Under the new law, FISD would need an additional 44 security officers to comply with House Bill 3, according to a presentation given by FISD Executive Director of Operations James Hill. If the school board did not claim an exception, Hill said the district would not be in compliance with the law.

“In an ideal world, we’d be able to have a [school resource officer] at every single one of our campuses,” Hill said. “There’s not enough police officers to be able to do that in our school district. That’s not an option for us.”

What’s in the bill?

House Bill 3 was created by Rep. Dustin Burrows, R-Lubbock, and mandates all schools within a district must have an armed security officer present during regular school hours starting Sept. 1.

Per the bill, a school security officer could be a:
  • School district law enforcement officer
  • School resource officer, or SRO
  • Law enforcement officer commissioned to work for the district
The law allows districts to claim a good cause exception from the requirement if a district lacks funding or availability of qualified personnel.

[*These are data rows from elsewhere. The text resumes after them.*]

(** What a step adds to the key events, and the phase it leaves. *)
Lemma irq_step_events i x s d b :
  ddata s = Some d -> data d !! i = Some b -> release_pending b ->
  exists s' d' b' l, irq_button_step i x s = Ret tt s' /\ ddata s' = Some d' /\ data d' !! i = Some b' /\
    button b' = button b /\ timer_debounce b' = timer_debounce b /\ release_pending b' /\
    key_values (code (button b)) (keys_trace s') = key_values (code (button b)) (keys_trace s) ++ l /\
    alternating (negb (key_pressed b)) l /\ next_press (negb (key_pressed b)) l = negb (key_pressed b').
Proof.
  intros Ed Eb Hp. assert (key_values (code (button b)) (if wakeup (button b) =? 0 then [] else [PmWakeup]) = [])
    as Hwk by by destruct (_ =? 0).
  assert (forall v, key_value (code (button b)) (InputEvent EV_KEY (code (button b)) v) = Some v) as Hkv
    by (intros v; simpl; by rewrite Z.eqb_refl).
  destruct x.
  - destruct (irq_isr_run i s d b Ed Eb) as (s'&Es&d0&E0&_&Ed'&Et&_).
    rewrite Ed in E0; injection E0 as <-.
    eexists s', _, _, _. split_and!; [done|exact Ed'|by apply list_lookup_insert_eq; eapply lookup_lt_Some
      |by destruct (timer_debounce b =? 0)|by destruct (timer_debounce b =? 0)| |rewrite Et; apply key_values_app| |].
    all: destruct (timer_debounce b =? 0) eqn:Etd, (key_pressed b) eqn:Ek; bool_cases; try done.
    all: rewrite ?key_values_app, ?Hwk; unfold key_values; cbn [omap list_omap app]; rewrite ?Hkv.
    all: try (by destruct (Hp eq_refl)). all: by cbn; rewrite ?Z.eqb_refl.
  - destruct (irq_timer_run i s d b Ed Eb) as (s'&Es&d0&E0&_&Ed'&Et&_).
    rewrite Ed in E0; injection E0 as <-.
    eexists s', _, _, _. split_and!; [done|exact Ed'|by apply list_lookup_insert_eq; eapply lookup_lt_Some
      |by destruct (timer_on b)|by destruct (timer_on b)| |rewrite Et; apply key_values_app| |].
    all: destruct (timer_on b) eqn:Eto, (key_pressed b) eqn:Ek; try done.
    all: cbn; rewrite ?Z.eqb_refl; try done. all: by destruct (Hp eq_refl).
Qed.

Lemma irq_run_events i xs s d b :
  ddata s = Some d -> data d !! i = Some b -> release_pending b ->
  exists s' d' b' l, irq_button_run i xs s = Ret tt s' /\ ddata s' = Some d' /\ data d' !! i = Some b' /\
    button b' = button b /\ timer_debounce b' = timer_debounce b /\ release_pending b' /\
    key_values (code (button b)) (keys_trace s') = key_values (code (button b)) (keys_trace s) ++ l /\
    alternating (negb (key_pressed b)) l /\ next_press (negb (key_pressed b)) l = negb (key_pressed b').
Proof.
  revert s d b. induction xs as [|x xs IH]; intros s d b Ed Eb Hp.
  - exists s, d, b, []. split_and!; try done. by rewrite app_nil_r.
  - destruct (irq_step_events i x s d b Ed Eb Hp) as (s1&d1&b1&l1&E1&Ed1&Eb1&Hb1&Ht1&Hp1&Hk1&Ha1&Hn1).
    destruct (IH s1 d1 b1 Ed1 Eb1 Hp1) as (s2&d2&b2&l2&E2&Ed2&Eb2&Hb2&Ht2&Hp2&Hk2&Ha2&Hn2).
    exists s2, d2, b2, (l1 ++ l2). cbn [irq_button_run]. rewrite (bind_Ret _ _ _ _ _ E1).
    rewrite Hb1 in Hk2, Hb2.
    split_and!; try done; [congruence|by rewrite Hk2, Hk1, <- app_assoc| |].
    + apply alternating_app. by rewrite Hn1.
    + by rewrite next_press_app, Hn1.
Qed.

(** Debouncing an interrupt button.  Whatever the order of interrupts and
    timer expiries, a released button's key events are press, release, press,
    ... in turn, starting with a press; it counts as pressed exactly when the
    last event was a press; without a debounce time it is never left pressed,
    and with one its timer is then queued and its expiry sends the release. *)
Theorem irq_key_alternates i xs s d b :
  ddata s = Some d -> data d !! i = Some b -> key_pressed b = false ->
  let c := code (button b) in
  exists s' d' b' l, irq_button_run i xs s = Ret tt s' /\ ddata s' = Some d' /\ data d' !! i = Some b' /\
    key_values c (keys_trace s') = key_values c (keys_trace s) ++ l /\ alternating true l /\
    key_pressed b' = negb (Nat.even (length l)) /\
    (timer_debounce b = 0 -> key_pressed b' = false) /\
    (key_pressed b' = true -> exists s'', irq_button_step i TimerExpires s' = Ret tt s'' /\
       key_values c (keys_trace s'') = key_values c (keys_trace s') ++ [0]).
Proof.
  intros Ed Eb Hr c. destruct (irq_run_events i xs s d b Ed Eb) as
    (s'&d'&b'&l&E&Ed'&Eb'&Hb&Ht&Hp&Hk&Ha&Hn); [unfold release_pending; by rewrite Hr|].
  rewrite Hr in Ha, Hn. exists s', d', b', l. split_and!; try done.
  - unfold next_press in Hn. by destruct (Nat.even _), (key_pressed b').
  - intros Ht0. destruct (key_pressed b') eqn:Ek; [|done]. destruct (Hp Ek). congruence.
  - intros Ek. destruct (Hp Ek) as [Hto _].
    destruct (irq_timer_run i s' d' b' Ed' Eb') as (s''&Es&d0&_&_&_&Et&_).
    exists s''. split; [done|]. rewrite Et, key_values_app, Hto, Ek. unfold c. rewrite Hb.
    cbn. by rewrite Z.eqb_refl.
Qed.
End IrqButtons.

“There’s a severe lack of qualified personnel,” Hill said. “We don’t want to haphazardly run out and hire anyone to carry guns in our elementary schools with our children.”

Some context

Hill mentioned current security measures FISD has on its campuses.
  • Security vestibules stop visitors before the school’s office areas. Every FISD campus has a secure front entrance.
  • Exterior doors remain closed, locked and latched at all times, per state law. Even though it’s not required by law, FISD directs all interior doors are locked for a layered security approach. The district also requires daily exterior door sweeps.
  • SROs are placed at all secondary campuses within the district. FISD also has rover positions that rotate throughout FISD’s elementary campuses.
  • Annual safety and security audits are conducted by a third-party auditor and Frisco Police Department.
  • Over 4,600 security cameras are installed throughout the district.
What were the options?

Hill presented four options district officials weighed to meet the requirements to the school board.
  • The first option for trustees was to claim the good cause exception and continue the district’s current practice. All secondary schools have a full-time SRO, while middle school SROs assist in covering elementary rovers. Under this practice, the district only uses commissioned peace officers.
  • The second option would be to contract with an outside private security company to provide armed security. The outside company would find, hire and train the 44 security officers needed, as well as three supervisors for the program. This option has a potential budget impact of $2 million-$4 million. The security personnel would not be employees of the district.
  • A third option for the district would be to hire its own security officers or marshals for each elementary school. FISD would oversee the program, and the officers would be district employees. At least 44 marshals, four supervisors and additional substitutes would need to be hired at an estimated cost of $50,000 to $70,000 per employee plus benefits. Additional costs to the district include training, outfitting, arming and insurance.
  • Option four would be arming existing personnel on each campus, such as administrators or teachers. A school guardian is an option for an alternative standard, or excpetion, under the law if a district cannot meet the requirements of HB 3. Passed in the 2013 Texas legislative session, the Guardian Plan gives a school board further discretion in authorizing designated persons to carry a firearm on district campuses. The district must outfit and arm each employee.
While the fourth option is the most cost effective program, a challenge for the district is finding employees willing and able to handle a firearm on district campuses.

“How many educators come into the business wanting to carry a gun and to be a security officer while they’re trying to teach?” Hill said. “That’s the challenge with all of this.”

Action taken

The board approved an amendment to the resolution to have the superintendent continuously evaluate the safety and security structures of the district. Per the amendment, monthly updates must be given to the board regarding safety and security.